===== Task data

(** The chain goes on only past a Job that has succeeded. *)
Lemma evaluateJob_continues job w r v :
  (evaluateJobStatus job (mkPass w r v)).1 = Ok ResultContinue ↔ (1 <= jst_succeeded (job_status job))%Z.
Proof.
  split.
  - assert (post (evaluateJobStatus job)
      (λ res _, res = ResultContinue → (1 <= jst_succeeded (job_status job))%Z) (mkPass w r v)) as Hp.
    { unfold evaluateJobStatus. do 2 vcg_step. destruct (Z.leb_spec 1 (jst_succeeded (job_status job))).
      - by repeat (apply post_bind, post_any; intros ? ?); apply post_ret.
      - case_match; repeat (apply post_bind, post_any; intros ? ?); repeat case_match; by apply post_ret. }
    destruct (evaluateJobStatus job (mkPass w r v)) as [[res|e] p'] eqn:E; intros [= Hr]. by eapply Hp.
  - intros Hs. unfold evaluateJobStatus. se_step by reflexivity.
    rewrite (proj2 (Z.leb_le 1 _) Hs). se_step by reflexivity.
    do 2 match goal with |- context [(setCondition ?d ?b ?rs ?m ≫= _) ?p] =>
      destruct (setCondition_run d b rs m p) as (? & ? & _ & E); rewrite (se_bind_ok _ _ _ _ _ E); clear E end.
    reflexivity.
Qed.

(** The Job of the resource's revision: its name, the revision it carries, and its owner. *)
Definition jobOf (r : StackResource) (j : Job) : Prop :=
  om_name (job_meta j) = sr_name r ∧ om_namespace (job_meta j) = sr_namespace r ∧
  om_annotations (job_meta j) !! RevisionAnnotation = Some (revisionOf (sr_meta r)) ∧
  is_controlled_by (job_meta j) (sr_meta r) = true.

Context {OL : OwnerLaws}.
Lemma isVolumeReady_spec v r :
  ((isVolumeReady v r).1 = true ↔ volume_synced r v) ∧
  ((isVolumeReady v r).2 = "" ↔ (isVolumeReady v r).1 = true).
Proof.
  unfold isVolumeReady, volume_synced, localDirSyncedToVolume, gitRepoSyncedToVolume,
    buildSyncCompletedAndUptoDate, GetGitRevisionString.
  destruct (vsp_source _) as [[rd ba gr]|]; [|done].
  cbn [vs_remote_dir vs_git_repo vs_build_artifacts].
  destruct rd as [d|]; [|destruct gr as [g|]; [|destruct ba as [a|]; [|done]]].
  1-2: destruct (syncedCondition _ v); cbn [andb]; [case_bool_decide|]; cbn [negb fst snd];
    split; intuition congruence.
  destruct (current_build _) as [b|]; [|split; [split|]; [done|intros (? & [=] & _)|done]].
  destruct (bst_available b) eqn:Hb; cbn [negb];
    [|split; [split|]; [done|intros (? & [= <-] & ? & _); congruence|done]].
  destruct (vst_build_artifact_syncs _ !! _) as [[id st]|]; cbn [negb bai_status bai_build_id];
    [|split; [split|]; [done|intros (? & _ & _ & [=])|done]].
  repeat case_bool_decide; cbn [andb negb fst snd]; split; try done; split; try done.
  1: intros _; exists b; by subst.
  all: intros (? & [= <-] & _ & [= -> ->]); done.
Qed.
(* ===== verification/ImageBuildStep.v ===== *)
(** The image build step of a StackResource
    (internal/controller/stackresource/image_build_reconciler.go): one ImageBuild
    per set of build inputs, stale ones cancelled, old ones deleted. *)
From S2P Require Import Prelude Text Kube Apimachinery Api Verdicts Pass Builds Samples.

Definition partOfLabel : string := "stackdome.io/part-of".
Definition componentLabel : string := "stackdome.io/component".

(** [errgroup.Group]: run the tasks concurrently, wait for all, answer the first
    error.  Each task here makes one API call. *)
Class ErrGroup (W : Type) := group_run : list (SE W unit) → SE W unit.

(** A group does nothing but what its tasks do. *)
Class ErrGroupLaws (W : Type) {EG : ErrGroup W} : Prop :=
  group_invariant (I : W → Prop) tasks w :
    (∀ t w, t ∈ tasks → I w → I (t w).2) → I w → I (group_run tasks w).2.

(** [sort.Slice] with the newest build first; the order of builds created at the
    same instant is not fixed. *)
Class BuildSort := sort_builds : list ImageBuild → list ImageBuild.
Definition build_created (b : ImageBuild) : Time := om_creation_timestamp (ib_meta b).
Class BuildSortLaws {BS : BuildSort} : Prop := {
  sort_builds_perm l : sort_builds l ≡ₚ l;
  sort_builds_sorted l : StronglySorted (λ a b, (build_created b ≤ build_created a)%Z) (sort_builds l);
}.

(** * Predicates *)

Definition isImageBuildComplete (b : ImageBuild) : bool :=
  bool_decide (ibs_phase (ib_status b) = BuildPhaseSuccess).
(** [imageBuildFailed] (stackresource_controller.go). *)
Definition imageBuildFailed (b : ImageBuild) : bool :=
  bool_decide (ibs_phase (ib_status b) = BuildPhaseFailed).
Definition isImageBuildTerminal (b : ImageBuild) : bool :=
  existsb (λ c, (bool_decide (c_type c = BuildAvailable) || bool_decide (c_type c = BuildFailed) ||
                 bool_decide (c_type c = BuildCancelled)) &&
                bool_decide (c_status c = ConditionTrue)) (ibs_conditions (ib_status b)).
Definition isOwnedByStackResource (b : ImageBuild) (r : StackResource) : bool :=
  existsb (λ ref, bool_decide (ref_uid ref = om_uid (sr_meta r))) (om_owner_references (ib_meta b)).

Definition createImageBuildLabels (r : StackResource) : gmap string string :=
  <[partOfLabel := sr_name r]> (<[componentLabel := "image-build"]> (om_labels (sr_meta r))).
Definition createImageBuildAnnotations (r : StackResource) : gmap string string := sr_annotations r.

Section step.
Context {GT : GoText} {BD : BuildDigest} {OA : OwnerApi} {CA : ConditionsApi}.

(** Called only for a resource with the build spec [spec]. *)
Definition generateImageBuildName (r : StackResource) (spec : StackResourceBuildSpec) : string :=
  ImageBuildName (sr_name r) spec.

(** The selection of [cancelStaleImageBuilds]. *)
Definition stale (r : StackResource) (spec : StackResourceBuildSpec) (b : ImageBuild) : bool :=
  isOwnedByStackResource b r && negb (ib_cancelled (ib_spec b)) &&
  negb (isImageBuildTerminal b) && negb (bool_decide (ib_name b = generateImageBuildName r spec)).

Definition cancelled (b : ImageBuild) : ImageBuild :=
  b <| ib_spec ::= λ s, s <| ib_cancelled := true |> |>.

Context {BS : BuildSort}.

(** The builds [enforceImageBuildRetention] deletes. *)
Definition expired (historyLimit : Z) (r : StackResource) (spec : StackResourceBuildSpec)
    (builds : list ImageBuild) : list ImageBuild :=
  let builds := sort_builds builds in
  if bool_decide (0 < historyLimit)%Z && bool_decide (historyLimit < Z.of_nat (length builds))%Z
  then filter (λ b, isImageBuildTerminal b = true ∧ isOwnedByStackResource b r = true ∧
                    ib_name b ≠ generateImageBuildName r spec)
         (drop (Z.to_nat historyLimit) builds)
  else [].

Definition newImageBuild (r : StackResource) (spec : StackResourceBuildSpec) : ImageBuild :=
  mkImageBuild
    ((object_meta (generateImageBuildName r spec) (sr_namespace r))
       <| om_labels := createImageBuildLabels r |>
       <| om_annotations := createImageBuildAnnotations r |>)
    (mkImageBuildSpec (sr_name r) (bs_source_revision spec)
       (mkBuildContextSpec (bs_docker_file_path spec) (bs_build_context spec)
          (Some (bs_source_context spec)))
       (bs_repository spec) (bs_build_args spec) false)
    empty_build_status.

Context {W : Type} (historyLimit : Z).
Context {KB : Kind W ImageBuild} {EG : ErrGroup W} {CK : Clock W}.

Definition listImageBuilds (r : StackResource) : SE W (list ImageBuild) :=
  wrapping "failed to list ImageBuilds: "
    (klist (sr_namespace r) [{[ partOfLabel := sr_name r; componentLabel := "image-build" ]}]).

Definition cancelTask (b : ImageBuild) : SE W unit :=
  wrapping ("failed to cancel stale ImageBuild " +:+ ib_name b +:+ ": ")
    (_ ← kupdate (cancelled b); mret tt).
Definition cancelStaleImageBuilds (r : StackResource) (spec : StackResourceBuildSpec)
    (builds : list ImageBuild) : SE W unit :=
  group_run (cancelTask <$> filter (λ b, stale r spec b = true) builds).

Definition deleteTask (what : string) (b : ImageBuild) : SE W unit :=
  wrapping ("failed to delete " +:+ what +:+ " ImageBuild " +:+ ib_name b +:+ ": ")
    (ignore_not_found (kdelete b)).
Definition enforceImageBuildRetention (r : StackResource) (spec : StackResourceBuildSpec)
    (builds : list ImageBuild) : SE W unit :=
  group_run (deleteTask "old" <$> expired historyLimit r spec builds).

Definition createImageBuild (r : StackResource) (spec : StackResourceBuildSpec)
    : PM W SubReconcilerResult :=
  let b := newImageBuild r spec in
  m ← lift (wrapping "failed to set controller reference: "
        (of_result (set_owner_reference (sr_meta r) (ib_meta b))));
  _ ← lift (wrapping "failed to create ImageBuild: " (kcreate (b <| ib_meta := m |>)));
  _ ← reportNotReady "ImageBuildInProgress" "Image build created; waiting for completion";
  mret ResultStop.

Definition evaluateImageBuild (b : ImageBuild) : PM W SubReconcilerResult :=
  if imageBuildFailed b then
    _ ← setCondition StackResourceBuildReady false ReasonBuildFailed
          "application build failed terminally";
    _ ← reportFailed ReasonBuildFailed
          ("ImageBuild " +:+ ib_name b +:+ " reached terminal Failed phase");
    mret ResultStop
  else if isImageBuildComplete b then mret ResultNil
  else
    _ ← reportNotReady "ImageBuildInProgress" "Image build is still in progress";
    mret ResultStop.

==========

Task to complete: In the answer, give the lines from the first line of the data through the line with "Definition jobOf (r", exactly as they appear and with no additions.

Result of this task:
(** The chain goes on only past a Job that has succeeded. *)
Lemma evaluateJob_continues job w r v :
  (evaluateJobStatus job (mkPass w r v)).1 = Ok ResultContinue ↔ (1 <= jst_succeeded (job_status job))%Z.
Proof.
  split.
  - assert (post (evaluateJobStatus job)
      (λ res _, res = ResultContinue → (1 <= jst_succeeded (job_status job))%Z) (mkPass w r v)) as Hp.
    { unfold evaluateJobStatus. do 2 vcg_step. destruct (Z.leb_spec 1 (jst_succeeded (job_status job))).
      - by repeat (apply post_bind, post_any; intros ? ?); apply post_ret.
      - case_match; repeat (apply post_bind, post_any; intros ? ?); repeat case_match; by apply post_ret. }
    destruct (evaluateJobStatus job (mkPass w r v)) as [[res|e] p'] eqn:E; intros [= Hr]. by eapply Hp.
  - intros Hs. unfold evaluateJobStatus. se_step by reflexivity.
    rewrite (proj2 (Z.leb_le 1 _) Hs). se_step by reflexivity.
    do 2 match goal with |- context [(setCondition ?d ?b ?rs ?m ≫= _) ?p] =>
      destruct (setCondition_run d b rs m p) as (? & ? & _ & E); rewrite (se_bind_ok _ _ _ _ _ E); clear E end.
    reflexivity.
Qed.

(** The Job of the resource's revision: its name, the revision it carries, and its owner. *)
Definition jobOf (r : StackResource) (j : Job) : Prop :=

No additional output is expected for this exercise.